Lemma WaitQueue_spsc_fifo_witness :
  let s := WaitQueue.run [0; 0; 1; 0; 1; 0]
             (WaitQueue.init 1
                [[WaitQueue.CallPush 1; WaitQueue.CallPush 2;
                  WaitQueue.CallPush 3];
                 [WaitQueue.CallPop; WaitQueue.CallPop]]) in
  exists p c,
    WaitQueue.threads s = [p; c] /\
    WaitQueueAccounts.values (WaitQueue.popped c)
      ++ WaitQueue._queue (WaitQueue.queue s)
      ++ WaitQueueAccounts.pending p
    = [1; 2; 3].
Proof.
  apply (@WaitQueue_single_producer_single_consumer_fifo nat 1
           [WaitQueue.CallPush 1; WaitQueue.CallPush 2; WaitQueue.CallPush 3]
           [WaitQueue.CallPop; WaitQueue.CallPop]);
    reflexivity.
Defined.

Lemma WaitQueue_unblock_witness :
  exists oldest q',
    hd_error [5; 6] = Some oldest /\
    WaitQueue.pop (WaitQueue.mk 2 [5; 6] false)
      = WaitQueue.PopTrue oldest q' NotifyOne /\
    WaitQueue.push_resume 9 q' = Some (WaitQueue.emplace 9 q').
Proof.
  refine (proj1 (@WaitQueue_one_call_unblocks_the_other_side nat
                   (WaitQueue.mk 2 [5; 6] false) 9 _ _) _).
  - simpl; lia.
  - reflexivity.
  - reflexivity.
Defined.

(** ** The thread pool's constructor *)

Lemma spawn_counts_down : forall fuel size threads,
  (1 <= size < WaitQueue.size_t_modulus)%Z ->
  ThreadPool.spawn fuel size threads
  = if (Z.of_nat fuel <? size)%Z then None
    else Some (threads + Z.to_nat size).
Proof.
  unfold WaitQueue.size_t_modulus.
  induction fuel as [|fuel IH]; intros size threads Hs.
  - cbn [ThreadPool.spawn]. destruct (Z.ltb_spec (Z.of_nat 0) size); [reflexivity|lia].
  - cbn [ThreadPool.spawn]. unfold WaitQueue.size_t_modulus.
    rewrite (Z.mod_small (size - 1)) by lia.
    destruct (Z.eqb_spec (size - 1) 0) as [E|E].
    + destruct (Z.ltb_spec (Z.of_nat (S fuel)) size); [lia|].
      f_equal. replace size with 1%Z by lia. simpl. lia.
    + rewrite IH by lia.
      destruct (Z.ltb_spec (Z.of_nat fuel) (size - 1));
        destruct (Z.ltb_spec (Z.of_nat (S fuel)) size); try lia;
        [reflexivity|].
      f_equal. lia.
Qed.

◆ Exercise requirements ◆
Review the entries above and return every line where "simpl" appears.

◆ Solution to the exercise ◆
  - simpl; lia.
      f_equal. replace size with 1%Z by lia. simpl. lia.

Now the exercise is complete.